Dom Juan refuse la grammaire. Il refuse de découper le temps en passé, présent, futur. Il pose le temps du « désir », le temps de l’éternel présent, comme principe absolu de son mode de vie. Il a le courage de son désir, le courage de transgresser et de dénoncer les règles morales édictées, au nom d’une vie après la mort, par un pouvoir religieux hypocrite.

Une énigme
Note du metteur en scène

  • Une énigme

Dom Juan est insaisissable. Il échappe aux multiples auteurs qui ont contribué à construire son mythe.

Peu de personnages fictifs auront connu la fortune de Dom Juan. Il bat tous les records. Dom Juan est un argument, remarque José Bergamin. Un argument affiné sous le soleil andalou par Lope de Vega et surtout par Tirso de Molina, qui dans Le Moqueur de Séville est un des premiers à utiliser ce nom qui deviendra célèbre de Dom Juan – pas encore un adjectif, quoique cela ne saurait tarder. Mais ce qui intrigue dès le début de la pièce de Tirso de Molina, c’est cette réponse de Dom Juan quand on lui demande qui il est, « Qui je suis ? Un homme sans nom ». Cet « homme sans nom », dont le vrai nom serait le Moqueur (en espagnol Burlador), représente selon Bergamin un anti-Dieu, « ce qu’il veut, il l’exige impatiemment dans l’action, le seul feu de l’action, pur, comme Dieu, par lui et pour lui seul. Il renie chrême et baptême pour l’atteindre ; il reste sans nom de baptême, en homme exclusif, intempestif, en tout et en rien, en pure négation du temporel ».
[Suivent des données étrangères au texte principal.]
(** ** The panic of stage 1 (EarlyPanic.cpp) *)
Definition TTY_WIDTH : Z := 80.
Definition TTY_HEIGHT : Z := 25.
Definition BIOS_Black : Z := 0.
Definition BIOS_Red : Z := 4.
Definition BIOS_White : Z := 15.
Definition VGA_COLOR (bg fg : Z) : Z := u16 (Z.lor (Z.shiftl bg 4) (Z.land fg 0xF)).
Definition VGA_CHAR (c co : Z) : Z := u16 (Z.lor c (Z.shiftl co 8)).

(** The words of the text buffer, by their index. *)
Fixpoint early_text (str : list Z) (x y : Z) (screen : gmap Z Z) : gmap Z Z :=
  match str with
  | [] => screen
  | c :: str' =>
      if c =? 10 then early_text str' 0 (y + 1) screen
      else early_text str' (x + 1) y (<[y * TTY_WIDTH + x := VGA_CHAR (s8 c) (VGA_COLOR BIOS_Red BIOS_White)]> screen)
  end.
Definition early_clear : gmap Z Z := foldr (fun i m =>
  foldr (fun j m => <[j * TTY_WIDTH + i := VGA_CHAR 32 (VGA_COLOR BIOS_Black BIOS_White)]> m) m (seqZ 0 TTY_HEIGHT)) ∅ (seqZ 0 TTY_WIDTH).
Definition EarlyPanic (str : list Z) : gmap Z Z := early_text str 0 0 early_clear.

(** A short message is on the first line of the screen, and the rest is blank. *)
Lemma early_text_spec str : forall x y screen, Forall (fun c => c <> 10) str ->
  forall i, early_text str x y screen !! i =
    if decide (y * 80 + x <= i < y * 80 + x + Z.of_nat (length str))
    then (fun c => VGA_CHAR (s8 c) (VGA_COLOR BIOS_Red BIOS_White)) <$> str !! Z.to_nat (i - (y * 80 + x)) else screen !! i.
Proof.
  induction str as [|c str IH]; intros x y screen Hs i; cbn [early_text length].
  - by rewrite decide_False by lia.
  - apply Forall_cons in Hs as [Hc Hs]. destruct (Z.eqb_spec c 10); [done|]. rewrite IH by done. unfold TTY_WIDTH.
    destruct (decide (i = y * 80 + x)) as [->|Hne].
    + rewrite decide_False, decide_True by lia. rewrite lookup_insert_eq. by rewrite Z.sub_diag.
    + rewrite lookup_insert_ne by done. repeat case_decide; try lia; [|done].
      replace (Z.to_nat (i - (y * 80 + x))) with (S (Z.to_nat (i - (y * 80 + (x + 1))))) by lia. done.
Qed.

(** ** An image like the one the linker makes *)
#[local] Instance demo_kernel : KernelImage := {|
  KERNEL_BASE := 0xC0000000; KERNEL_START := 0xC0110004; KERNEL_END := 0xC0600000; KERNEL_SIZE := 0x4EFFFC;
  EARLY_MEM_START := 0; EARLY_KERNEL_START := 0x100000; addr_pageDirectory := 0xC0200000; addr_pageTables := 0xC0201000 |}.
#[local] Instance demo_early : EarlyImage := {|
  EARLY_KERNEL_END := 0x110004; BSS_START := 0xC01F0000; BSS_SIZE := 3; addr_directory := 0x102000;
  addr_lowMemoryPageTable := 0x103000; addr_kernelPageTable := 0x104000; addr_bootPageTable := 0x106000;
  addr_stage2Stack_end := 0xC01F4000 |}.
Definition demo_info : gmap Z tag :=
  {[ 0x7F0000 := mkTag (MEMMAP [mkEntry 0x7F0000 0x3000 STIVALE2_MMAP_BOOTLOADER_RECLAIMABLE]) 0 ]}.
Definition early_start (m : memory) : early := mkEarly (fun _ => zero_entry) (fun _ => zero_dir) 0 0x11 m.
Definition demo_bss : memory := {[ 0xC01F0000 := 1; 0xC01F0001 := 2; 0xC01F0002 := 3 ]}.

Lemma demo_image_ok : image_ok.
Proof.
  split; try (split; (reflexivity || (vm_compute; repeat split; discriminate))); try (by repeat split).
  by apply (bool_decide_unpack _); vm_compute.
Qed.

Lemma stage1_maps_kernel_witness : exists s',
  stage1Entry demo_info 1 0x5000 0x7F0000 (early_start demo_bss) = Done ((0xC01F3FF4, [0; 0x5000; 0x73747632]), s') /\
  walk s' 0xC0123456 = Some 0x123456 /\ walk s' 0x7F1234 = Some 0x7F1234 /\ walk s' 0x10 = None /\ early_cr0 s' = 0x80000011.
Proof.
  destruct (stage1_maps_kernel demo_info 1 0x5000 0x7F0000 [(0x7F0000, MEMMAP [mkEntry 0x7F0000 0x3000 STIVALE2_MMAP_BOOTLOADER_RECLAIMABLE])]
    (early_start demo_bss)) as (_ & _ & H).
  - exact demo_image_ok.
  - split; reflexivity.
  - split; [discriminate|reflexivity].
  - apply mapped_by_test. reflexivity.
  - split; [reflexivity|]. split; [discriminate|]. eexists. split; [reflexivity|]. split; reflexivity.
  - reflexivity.
  - destruct (H ltac:(discriminate) 0x3000 eq_refl) as (s' & E & Hw & _ & Hcr & _).
    { repeat split; try reflexivity; discriminate. }
    exists s'. split; [exact E|]. rewrite !Hw by (split; [discriminate|reflexivity]). rewrite Hcr. repeat split; reflexivity.
Defined.

(** The linker allows a kernel of nearly 7 MiB; with the early section before it
    the kernel's end is behind the second table, whose index then starts again
    at the first entry: the last pages are not mapped, and they replace others. *)
Definition large_kernel : KernelImage := {|
  KERNEL_BASE := 0xC0000000; KERNEL_START := 0xC0110000; KERNEL_END := 0xC080F000; KERNEL_SIZE := 0x6FF000;
  EARLY_MEM_START := 0; EARLY_KERNEL_START := 0x100000; addr_pageDirectory := 0xC0200000; addr_pageTables := 0xC0201000 |}.
Lemma large_kernel_is_not_mapped :
  @KERNEL_SIZE large_kernel < 0x700000 /\
  exists s', @stage1MapHighMemory large_kernel demo_early (early_start ∅) = Done (tt, s') /\
    walk s' 0xC0123456 = Some 0x123456 /\ walk s' 0xC0800000 = None /\ walk s' 0xC0000000 = Some 0x800000.
Proof.
  split; [reflexivity|]. exists (@high_state large_kernel demo_early (early_start ∅)).
  split; [apply high_run_anywhere; by repeat split|]. split; [|split]; vm_compute; reflexivity.
Qed.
C’est là que se marque la transformation sensible apportée par le personnage imaginé par Molière dans son Dom Juan ou le Festin de pierre, qui est lui, non pas un anti-Dieu, mais un athée. Il y a chez Molière une radicalisation décisive, un positionnement de nature au fond politique vis-à-vis de la société de l’époque. Ce qui vaut d’ailleurs à Dom Juan d’être présenté dès l’ouverture de la pièce comme un danger public. C’est du moins la réputation qui lui est faite si l’on en croit Sganarelle, persuadé que tout le monde voit en Dom Juan « le plus grand scélérat que la terre ait jamais porté, un enragé, un chien, un diable, un Turc, un hérétique, qui ne croit ni Ciel, ni Enfer, ni loup-garou, qui passe cette vie en véritable bête brute, un pourceau d’Epicure, un vrai Sardanapale, qui ferme l’oreille à toutes les remontrances qu’on peut lui faire, et traite de billevesées tout ce que nous croyons ». Une description tellement excessive qu’on mourrait presque d’envie de faire la connaissance du bonhomme en question.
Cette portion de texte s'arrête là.